No entendía en mi infancia aquel respeto

del hombre por el árbol en secreto,

mas sabía que siempre sobre el piano

la purpúrea begonia era el verano,

que dentro del espejo repetidas

plantas del invernáculo traídas,

junto a la estatua fatua deshojaban

pétalos verdaderos que temblaban,

que aunque sangrara amarga mi rodilla

la retama era dulce y amarilla,

que del jardín la flor del plumerillo,

cuando cantaba enardecido el grillo

dentro de una jaulita de cartón,

copiaba el pulso de mi corazón.

Me llenaba de tedio oír hablar

de esas plantas que había que cuidar

como a la gente con enfermedades,

con diversas pasiones, con edades.

Tristes me parecieron los viveros

los ejércitos de árboles austeros

al humano capricho sometidos

con tanta disciplina divididos.

Mi madre quiso que amara las plantas:

las colocaba al pie de algunas santas,

hablándoles a veces como a un niño

las regaba con íntimo cariño.

Cuando las visitaba en los jardines

se ponía un encaje con jazmines

envuelto alrededor de la cabeza,

y las miraba como alguien que reza.

En un vaso de vidrio con rayitas

juntaba un ramo sólo de ramitas:

las hojas que postergan el calor

le gustaban tal vez más que una flor,

pero a mí me gustaba masticarlas,

morderlas, en mis manos estrujarlas.

Todos los árboles la conmovían:

me enseñaba los nombres que tenían.

Me asombré que tuvieran apellido,

que otros fueran propensos al olvido.

(Nombrado como virgen de algún templo,

Grevilea Robusta por ejemplo).

¿Por qué no se llamaban como un gato

o como un niño, Juan, Pedro, Renato?

¿No jugaban de pronto ellos conmigo?

¿No les hablaba como a algún amigo?

Bocas eran los frutos, brazos las ramas,

de los troncos el pie, sensuales camas.

CATÁLOGO

Más importantes que si fueran hombres

hoy recuerdo árboles con muchos nombres.

Con fragancia de miel, de rosas, de higos

qué buenos eran para los mendigos.

Yo pensé: Son mejores que la gente

que les cierra las puertas y que miente.

Me deslumbró en las ramas el rocío,

como pisapapeles sobre el río,

caballos que en las sombras reverberan,

cosas que son y que serán porque eran:

el Sarandí multiplicado, el bagre,

los yuyos que sabían a vinagre;

el columpio en delirio que volaba

sobre el follaje que lo consagraba;

y el amor, la esperanza y el secreto

simbolizados por un simple abeto;

la lavandera que acunaba ropa

y aquel vidente reencarnado en opa

unidos por la sófora, callados,

lamiendo afrodisíacos helados,

viendo pringosos brillos en los tilos

de la baba del diablo con sus hilos.

¡Cedro, recuerdo de mi infancia intacto,

como si hubiera entre él y yo algún pacto!

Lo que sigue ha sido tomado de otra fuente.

(** ** The signature checks (lines 35-66 of [detect_image_type])

    The body of the [try] block after the read, as a function of the header
    that was read. *)

Definition png_magic : bytes := [x89] ++ b "PNG" ++ [x0d; x0a; x1a; x0a].
Definition jpeg_magic : bytes := [xff; xd8; xff].
Definition ico_magic : bytes := [x00; x00; x01; x00].

Definition classify (header : bytes) : option string :=
  if bytes_not header then None
  else if bytes_eqb (slice 0 8 header) png_magic then Some "image/png"
  else if bytes_eqb (slice 0 3 header) jpeg_magic then Some "image/jpeg"
  else if bytes_eqb (slice 0 4 header) (b "RIFF")
          && bytes_eqb (slice 8 12 header) (b "WEBP") then Some "image/webp"
  else if bytes_in (slice 0 6 header) [b "GIF87a"; b "GIF89a"] then Some "image/gif"
  else if bytes_eqb (slice 0 2 header) (b "BM") then Some "image/bmp"
  else if bytes_eqb (slice 0 4 header) ico_magic then Some "image/x-icon"
  else if bytes_in (slice 0 2 header) [b "II"; b "MM"] then Some "image/tiff"
  else None.

(** ** The rule table of the specification

    The second definition of classification, written from the table of the
    specification: seven formats in priority order, each with a condition on
    the header given in hexadecimal, first match wins. *)

Inductive format : Type := PNG | JPEG | WEBP | GIF | BMP | ICO | TIFF.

¡Ombú, que fuiste casa de muñeca,

elefante, andador, armario, Meca!

Amé el aguaribay y los castaños.

Me asombran, me asombraron durante años

esos impúdicos palos borrachos

con el sexo desnudo y los lapachos.

Las casuarinas que ya nadie quiere

por sucias, mi memoria las prefiere.

Y el olmo, el pino, el timbó pacará,

el ceibo, el plátano, el jacarandá.

Los quiero ahora y siempre, los quise antes.

Hay rojos, hay violetas, hay fragantes.

El álamo y el árbol de caoba,

la lamberciana y el gingko-biloba,

en cada uno reconozco un mundo

de verdes experiencias en que me hundo.

Y las bétulas albas y el gomero

y las catalpas en el mes de enero

que asocian el calor a las chicharras

junto a la íntima sombra de las parras.

Y las tipas que escupen y el ciprés

con las piñas que brillan como un pez.

El fénix que atesora cantos, alas,

entre sus palmas, de palomas malas,

y las magnolias con flores fragantes,

marchitas si las tocan, exultantes.

El naranjo, la acacia, el paraíso,

con ramos que al caer forman un friso

o bien un dulce e ilusorio cauce

de agua en el sol despótico. Y el sauce...

el de Las Rubaiyat, el de Argentina

el que me hizo olvidar que soy Silvina.

20- En 1979, Silvina Ocampo publicó el libro Árboles de Buenos Aires, (véase).